Some ten minutes ago, their party had been interrupted by the family across the square and their missing daughter that had, funnily enough, disappeared during a game of "hide and go seek." Either she was lost or just terribly good at hiding.

Colin groaned and tucked the tart back into its napkin before slipping it into his jacket. He couldn't enjoy it properly, anyhow, not until Eloise's new friend, this Penelope person, had been found. And he would rather eat something this special at his leisure than shove it down his gullet hastily, like a biscuit on the run.

He stared around him, rather annoyed that El's little friend wasn't found already. He hadn't seen much of her, except for the hair.

What did she have such violently red hair for, anyhow, if not to make her easier to spot?

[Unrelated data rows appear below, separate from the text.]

(** * The leaf-analysis page script ([script.js]): a shallow embedding

    The script validates a picked file, probes its dimensions, computes a
    green-ratio plausibility score, posts the image to the classifier under a
    timeout, and interprets the reply.  JavaScript numbers are IEEE-754
    binary64 values and are modelled by Rocq's primitive floats; strings are
    byte strings; the DOM elements the script touches are the fields of a
    record that every helper threads through. *)

From Stdlib Require Import ZArith NArith List String Ascii Bool Floats Lia.
From Stdlib Require Strings.Byte.
Import ListNotations.

Open Scope string_scope.

#[local] Set Warnings "-inexact-float,-register-all".

(* ================================================================= *)
(** * Part I: definitions *)
(* ================================================================= *)

(** ** JavaScript values *)

(** The values [JSON.parse] can produce, plus [undefined].  An object keeps
    its properties in source order; a later duplicate key shadows an earlier
    one. *)
Inductive JsValue : Type :=
| VUndefined
| VNull
| VBool (b : bool)
| VNum (x : float)
| VStr (s : string)
| VArr (items : list JsValue)
| VObj (props : list (string * JsValue)).

Inductive JsError : Type :=
| TypeError
| SyntaxError
| AbortError.

(** [err.name] *)
Definition error_name (e : JsError) : string :=
  match e with
  | TypeError => "TypeError"
  | SyntaxError => "SyntaxError"
  | AbortError => "AbortError"
  end.

(** The outcome of an operation that can fail: a promise settles as resolved
    or rejected; an evaluation yields a value or throws. *)
Inductive Settled (A : Type) : Type :=
| Resolved (a : A)
| Rejected (e : JsError).
Arguments Resolved {A} a.
Arguments Rejected {A} e.

Definition is_nan (x : float) : bool := negb (PrimFloat.eqb x x).

(** ToBoolean: [undefined], [null], [false], [+0], [-0], [NaN] and the empty
    string are falsy; every other value, objects and arrays included, is
    truthy. *)
Definition truthy (v : JsValue) : bool :=
  match v with
  | VUndefined | VNull => false
  | VBool b => b
  | VNum x => negb (PrimFloat.eqb x 0%float || is_nan x)
  | VStr s => negb (String.eqb s "")
  | VArr _ | VObj _ => true
  end.

(** [a || b] on values: the first operand when it is truthy. *)
Definition js_or (a b : JsValue) : JsValue := if truthy a then a else b.

Definition typeof (v : JsValue) : string :=
  match v with
  | VUndefined => "undefined"
  | VNull => "object"
  | VBool _ => "boolean"
  | VNum _ => "number"
  | VStr _ => "string"
  | VArr _ | VObj _ => "object"
  end.

(** The binding of [k] that wins in an object literal: the last one. *)
Fixpoint own_property (props : list (string * JsValue)) (k : string)
  : option JsValue :=
  match props with
  | [] => None
  | (k', v) :: rest =>
      match own_property rest k with
      | Some w => Some w
      | None => if String.eqb k' k then Some v else None
      end
  end.

(** [v.k] for a key that no built-in prototype defines (the script reads
    [class], [confidence] and [detail]): a property read on [null] or
    [undefined] throws a TypeError, on an object it finds the own property or
    yields [undefined], on any other value it yields [undefined]. *)
Definition get_property (v : JsValue) (k : string) : Settled JsValue :=
  match v with
  | VUndefined | VNull => Rejected TypeError
  | VObj props =>
      match own_property props k with
      | Some w => Resolved w
      | None => Resolved VUndefined
      end
  | _ => Resolved VUndefined
  end.

(** ** Text shown by a DOM node

    Assigning a value to [textContent] converts it with ToString and stores
    the string.  A string is stored as it is.  The string forms of other
    values and the [toFixed(1)] rendering of a number are kept symbolic:
    [Stringified v] is the string form of a value [v] that has one. *)
Inductive DomText : Type :=
| Text (s : string)
| Stringified (v : JsValue)
| PercentFixed1 (x : float).

(** Whether ToString completes on a value [JSON.parse] can produce.  It
    throws a TypeError on an object with an own [toString] property: the
    property shadows [Object.prototype.toString], no parsed value is
    callable, and [valueOf] yields no primitive.  An array is joined, which
    converts its elements in turn.  Every other value has a string form. *)
Fixpoint text_convertible (v : JsValue) : bool :=
  match v with
  | VObj props =>
      match own_property props "toString" with
      | Some _ => false
      | None => true
      end
  | VArr items => forallb text_convertible items
  | _ => true
  end.

(** The assignment [node.textContent = v]: the text stored, or the
    TypeError of the conversion.  [null] and [undefined] store the empty
    string. *)
Definition dom_text (v : JsValue) : Settled DomText :=
  if text_convertible v then
    Resolved
      match v with
      | VStr s => Text s
      | VNull | VUndefined => Text ""
      | _ => Stringified v
      end
  else Rejected TypeError.

(** ** Files and decoded images *)

(** What the browser's decoder makes of a file's payload: the natural size
    and the RGBA bytes that drawing it on a 64x64 canvas and reading the
    canvas back ([getImageData]) yields. *)
Record Image : Type := mkImage {
  naturalWidth : N;
  naturalHeight : N;
  sampled : list Byte.byte
}.

(** A picked file: declared mime type, size in bytes, and the outcome of
    decoding its payload as an image ([None]: the [onerror] path). *)
Record File : Type := mkFile {
  type : string;
  size : N;
  decoded : option Image
}.

(** ** Configuration *)

Definition API_URL : string := "https://b-aackend.onrender.com/predict".
Definition MAX_SIZE : N := 5 * 1024 * 1024.
Definition MIN_DIM : N := 64.
Definition CONFIDENCE_THRESHOLD : float := 0.70%float.
Definition GREEN_RATIO_THRESHOLD : float := 0.18%float.
Definition EPSILON : float := 1e-9%float.
Definition DEFAULT_TIMEOUT : N := 15000.
Definition ANALYZE_TIMEOUT : N := 20000.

He chided himself for being annoyed, thinking there might be reason to worry. Her mother had said she hadn't been seen since before lunch. He didn't like to think of anyone missing a meal.

He glanced back at the tent, seeing that Lady Featherington, the mother, was still torn between grousing about what a naughty thing the girl was and near-weeping that she'd surely been drowned in The Serpentine.

His own mother was presently trying to calm the woman down, assuring her that she'd sent her sons in search... all but Gregory who was five and, though he was miffed at being left out of the search party, Anthony had told him that someone must protect the women. When they'd left him, he'd been marching back and forth with a stick over his shoulder like a rifle.